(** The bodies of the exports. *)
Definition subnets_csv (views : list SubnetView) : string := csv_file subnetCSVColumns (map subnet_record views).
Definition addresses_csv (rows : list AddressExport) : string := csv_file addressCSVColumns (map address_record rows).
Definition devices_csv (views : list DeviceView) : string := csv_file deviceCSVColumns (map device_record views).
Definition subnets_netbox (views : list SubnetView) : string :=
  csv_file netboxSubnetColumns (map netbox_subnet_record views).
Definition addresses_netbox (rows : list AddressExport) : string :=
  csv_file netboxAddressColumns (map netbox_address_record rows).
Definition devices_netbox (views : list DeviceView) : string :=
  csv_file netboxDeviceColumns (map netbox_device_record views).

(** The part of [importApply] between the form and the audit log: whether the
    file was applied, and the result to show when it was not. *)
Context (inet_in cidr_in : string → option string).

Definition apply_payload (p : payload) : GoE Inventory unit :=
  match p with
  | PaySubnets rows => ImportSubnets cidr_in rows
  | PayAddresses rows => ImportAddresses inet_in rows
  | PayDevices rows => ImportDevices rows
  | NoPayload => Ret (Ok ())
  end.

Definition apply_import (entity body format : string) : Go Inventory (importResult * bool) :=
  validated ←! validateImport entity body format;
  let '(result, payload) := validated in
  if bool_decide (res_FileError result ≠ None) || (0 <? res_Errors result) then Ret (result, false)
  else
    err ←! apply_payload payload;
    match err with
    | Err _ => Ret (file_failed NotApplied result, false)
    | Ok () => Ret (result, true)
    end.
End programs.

------------------------

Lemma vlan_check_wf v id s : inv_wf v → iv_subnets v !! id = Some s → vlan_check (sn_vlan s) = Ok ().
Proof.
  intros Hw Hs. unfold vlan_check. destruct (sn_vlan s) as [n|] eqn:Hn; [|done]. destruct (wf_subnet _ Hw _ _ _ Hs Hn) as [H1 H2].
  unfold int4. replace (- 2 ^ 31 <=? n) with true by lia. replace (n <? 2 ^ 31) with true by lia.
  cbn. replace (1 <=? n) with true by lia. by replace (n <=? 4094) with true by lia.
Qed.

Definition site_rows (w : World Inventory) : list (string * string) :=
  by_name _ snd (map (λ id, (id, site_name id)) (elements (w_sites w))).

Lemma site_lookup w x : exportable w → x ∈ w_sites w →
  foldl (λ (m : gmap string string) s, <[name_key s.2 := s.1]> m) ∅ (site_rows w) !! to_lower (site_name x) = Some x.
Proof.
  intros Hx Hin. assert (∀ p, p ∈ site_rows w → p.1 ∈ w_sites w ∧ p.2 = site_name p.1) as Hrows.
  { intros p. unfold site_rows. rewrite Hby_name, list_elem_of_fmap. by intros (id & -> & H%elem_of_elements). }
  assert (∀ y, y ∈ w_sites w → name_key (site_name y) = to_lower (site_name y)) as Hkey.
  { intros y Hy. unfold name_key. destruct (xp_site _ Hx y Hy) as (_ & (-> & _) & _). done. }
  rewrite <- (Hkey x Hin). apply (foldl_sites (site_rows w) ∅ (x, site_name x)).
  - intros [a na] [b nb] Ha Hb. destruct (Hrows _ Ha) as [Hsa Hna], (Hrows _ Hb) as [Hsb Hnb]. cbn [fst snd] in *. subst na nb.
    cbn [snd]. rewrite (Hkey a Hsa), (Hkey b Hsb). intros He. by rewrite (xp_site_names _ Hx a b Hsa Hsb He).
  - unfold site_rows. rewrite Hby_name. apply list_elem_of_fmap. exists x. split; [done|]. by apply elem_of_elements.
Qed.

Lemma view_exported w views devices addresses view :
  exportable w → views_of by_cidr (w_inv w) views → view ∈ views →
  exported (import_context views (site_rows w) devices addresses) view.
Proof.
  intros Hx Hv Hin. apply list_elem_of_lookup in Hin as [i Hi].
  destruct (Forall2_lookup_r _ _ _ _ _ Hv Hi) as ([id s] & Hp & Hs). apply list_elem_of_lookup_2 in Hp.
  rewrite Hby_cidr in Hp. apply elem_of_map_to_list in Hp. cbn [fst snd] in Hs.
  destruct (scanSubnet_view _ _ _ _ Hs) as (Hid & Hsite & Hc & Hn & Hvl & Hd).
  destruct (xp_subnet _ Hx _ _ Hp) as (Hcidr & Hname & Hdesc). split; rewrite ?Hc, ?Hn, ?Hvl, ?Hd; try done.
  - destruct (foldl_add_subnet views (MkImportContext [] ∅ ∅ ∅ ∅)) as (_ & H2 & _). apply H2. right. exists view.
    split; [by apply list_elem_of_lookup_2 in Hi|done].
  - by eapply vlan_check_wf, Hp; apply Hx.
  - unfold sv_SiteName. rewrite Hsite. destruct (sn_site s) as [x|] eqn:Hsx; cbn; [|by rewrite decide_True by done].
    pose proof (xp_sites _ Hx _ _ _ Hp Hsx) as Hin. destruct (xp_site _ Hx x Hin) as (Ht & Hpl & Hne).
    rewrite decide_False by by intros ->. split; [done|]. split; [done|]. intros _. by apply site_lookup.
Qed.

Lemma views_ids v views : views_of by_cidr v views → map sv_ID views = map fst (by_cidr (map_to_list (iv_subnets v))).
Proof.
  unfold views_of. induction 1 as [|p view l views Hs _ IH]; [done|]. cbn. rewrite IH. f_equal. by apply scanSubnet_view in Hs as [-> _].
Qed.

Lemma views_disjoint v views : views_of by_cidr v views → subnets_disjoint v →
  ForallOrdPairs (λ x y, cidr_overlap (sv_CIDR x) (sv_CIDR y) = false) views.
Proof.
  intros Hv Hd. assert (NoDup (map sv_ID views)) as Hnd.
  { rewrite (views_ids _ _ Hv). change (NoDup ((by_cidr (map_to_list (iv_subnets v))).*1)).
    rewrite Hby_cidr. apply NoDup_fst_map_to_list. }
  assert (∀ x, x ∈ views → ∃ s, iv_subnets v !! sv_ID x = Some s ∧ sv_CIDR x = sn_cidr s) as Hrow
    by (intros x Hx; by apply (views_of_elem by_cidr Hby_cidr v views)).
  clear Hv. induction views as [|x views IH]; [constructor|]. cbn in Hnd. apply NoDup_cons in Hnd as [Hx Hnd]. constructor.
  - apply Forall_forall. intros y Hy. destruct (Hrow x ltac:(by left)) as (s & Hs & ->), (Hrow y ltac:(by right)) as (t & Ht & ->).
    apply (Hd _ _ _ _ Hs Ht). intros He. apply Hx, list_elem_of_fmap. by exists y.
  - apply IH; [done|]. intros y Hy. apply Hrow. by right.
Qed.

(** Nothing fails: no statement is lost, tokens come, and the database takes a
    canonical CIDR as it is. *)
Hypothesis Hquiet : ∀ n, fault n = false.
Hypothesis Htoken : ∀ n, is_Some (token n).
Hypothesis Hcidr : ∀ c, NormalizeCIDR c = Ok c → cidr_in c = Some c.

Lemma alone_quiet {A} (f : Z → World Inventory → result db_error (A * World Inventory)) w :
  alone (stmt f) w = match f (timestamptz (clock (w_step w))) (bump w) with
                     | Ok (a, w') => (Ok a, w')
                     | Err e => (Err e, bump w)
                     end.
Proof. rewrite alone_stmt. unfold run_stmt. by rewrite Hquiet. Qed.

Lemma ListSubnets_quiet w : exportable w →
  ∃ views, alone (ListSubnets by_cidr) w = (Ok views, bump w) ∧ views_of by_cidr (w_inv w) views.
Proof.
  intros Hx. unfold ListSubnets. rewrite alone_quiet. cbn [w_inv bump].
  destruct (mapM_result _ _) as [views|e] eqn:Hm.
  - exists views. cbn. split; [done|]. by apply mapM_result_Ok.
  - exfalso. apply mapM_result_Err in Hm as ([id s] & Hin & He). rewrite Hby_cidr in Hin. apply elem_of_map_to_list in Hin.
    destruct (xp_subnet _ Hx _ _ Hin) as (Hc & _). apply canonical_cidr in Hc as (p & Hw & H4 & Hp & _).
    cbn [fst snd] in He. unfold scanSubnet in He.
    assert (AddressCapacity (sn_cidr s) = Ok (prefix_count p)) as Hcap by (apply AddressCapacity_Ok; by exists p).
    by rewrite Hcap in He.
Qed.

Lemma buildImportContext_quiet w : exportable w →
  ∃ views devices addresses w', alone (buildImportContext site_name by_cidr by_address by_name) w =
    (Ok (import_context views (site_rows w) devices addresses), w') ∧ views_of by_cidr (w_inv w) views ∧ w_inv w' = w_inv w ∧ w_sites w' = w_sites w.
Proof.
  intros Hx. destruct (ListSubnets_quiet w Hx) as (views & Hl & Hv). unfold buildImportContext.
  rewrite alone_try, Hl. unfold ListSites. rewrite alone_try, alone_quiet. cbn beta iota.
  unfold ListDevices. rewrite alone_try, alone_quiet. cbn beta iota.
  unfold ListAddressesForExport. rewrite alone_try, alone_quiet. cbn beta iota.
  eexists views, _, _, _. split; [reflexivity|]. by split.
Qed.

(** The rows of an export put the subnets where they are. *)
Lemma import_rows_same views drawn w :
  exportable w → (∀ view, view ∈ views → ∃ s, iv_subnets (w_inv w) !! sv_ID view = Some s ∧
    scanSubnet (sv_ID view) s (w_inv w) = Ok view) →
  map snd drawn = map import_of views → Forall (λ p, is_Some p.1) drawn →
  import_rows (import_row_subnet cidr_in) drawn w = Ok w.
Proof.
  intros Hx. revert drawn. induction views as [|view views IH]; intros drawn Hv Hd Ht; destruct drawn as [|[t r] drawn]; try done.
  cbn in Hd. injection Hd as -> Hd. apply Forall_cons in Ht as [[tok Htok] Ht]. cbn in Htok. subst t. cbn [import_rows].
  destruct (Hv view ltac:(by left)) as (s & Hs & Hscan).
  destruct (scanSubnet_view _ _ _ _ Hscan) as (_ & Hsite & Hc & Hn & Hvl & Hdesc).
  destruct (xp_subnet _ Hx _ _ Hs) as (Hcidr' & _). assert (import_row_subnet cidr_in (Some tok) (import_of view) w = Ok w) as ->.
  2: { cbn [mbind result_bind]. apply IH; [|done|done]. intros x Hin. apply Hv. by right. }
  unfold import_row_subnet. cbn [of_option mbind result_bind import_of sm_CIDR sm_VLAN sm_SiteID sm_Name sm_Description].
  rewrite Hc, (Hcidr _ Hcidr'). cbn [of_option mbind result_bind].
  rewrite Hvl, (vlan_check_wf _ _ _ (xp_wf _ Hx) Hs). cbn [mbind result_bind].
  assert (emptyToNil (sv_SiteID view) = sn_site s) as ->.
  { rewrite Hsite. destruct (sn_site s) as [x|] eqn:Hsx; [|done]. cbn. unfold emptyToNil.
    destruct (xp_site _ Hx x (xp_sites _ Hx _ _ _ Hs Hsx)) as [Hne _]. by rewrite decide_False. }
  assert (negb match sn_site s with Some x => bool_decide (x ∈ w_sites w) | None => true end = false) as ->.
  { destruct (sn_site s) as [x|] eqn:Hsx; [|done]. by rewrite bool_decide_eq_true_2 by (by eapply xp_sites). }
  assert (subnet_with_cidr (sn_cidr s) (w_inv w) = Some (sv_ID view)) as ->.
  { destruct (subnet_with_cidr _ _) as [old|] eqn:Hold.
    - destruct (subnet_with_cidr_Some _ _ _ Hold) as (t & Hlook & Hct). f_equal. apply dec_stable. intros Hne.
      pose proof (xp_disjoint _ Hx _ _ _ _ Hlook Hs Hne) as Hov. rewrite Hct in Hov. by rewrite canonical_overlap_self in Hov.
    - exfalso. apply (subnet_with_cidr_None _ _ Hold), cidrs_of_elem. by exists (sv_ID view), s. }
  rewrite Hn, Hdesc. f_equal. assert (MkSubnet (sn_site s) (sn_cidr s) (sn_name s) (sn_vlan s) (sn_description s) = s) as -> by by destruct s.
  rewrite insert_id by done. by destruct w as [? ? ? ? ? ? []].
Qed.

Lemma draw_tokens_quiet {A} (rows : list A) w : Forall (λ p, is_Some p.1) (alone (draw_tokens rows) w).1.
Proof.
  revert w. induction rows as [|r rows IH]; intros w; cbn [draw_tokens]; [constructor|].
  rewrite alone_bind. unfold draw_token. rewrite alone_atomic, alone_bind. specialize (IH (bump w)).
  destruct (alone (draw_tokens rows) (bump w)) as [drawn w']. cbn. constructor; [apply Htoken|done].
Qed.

------------------------

Print the lines above from the one with "(** The bodies of the exports. *)" through the one with "Definition addresses_netbox (rows", both included, exactly as written and nothing more.

_Solution to this task_
(** The bodies of the exports. *)
Definition subnets_csv (views : list SubnetView) : string := csv_file subnetCSVColumns (map subnet_record views).
Definition addresses_csv (rows : list AddressExport) : string := csv_file addressCSVColumns (map address_record rows).
Definition devices_csv (views : list DeviceView) : string := csv_file deviceCSVColumns (map device_record views).
Definition subnets_netbox (views : list SubnetView) : string :=
  csv_file netboxSubnetColumns (map netbox_subnet_record views).
Definition addresses_netbox (rows : list AddressExport) : string :=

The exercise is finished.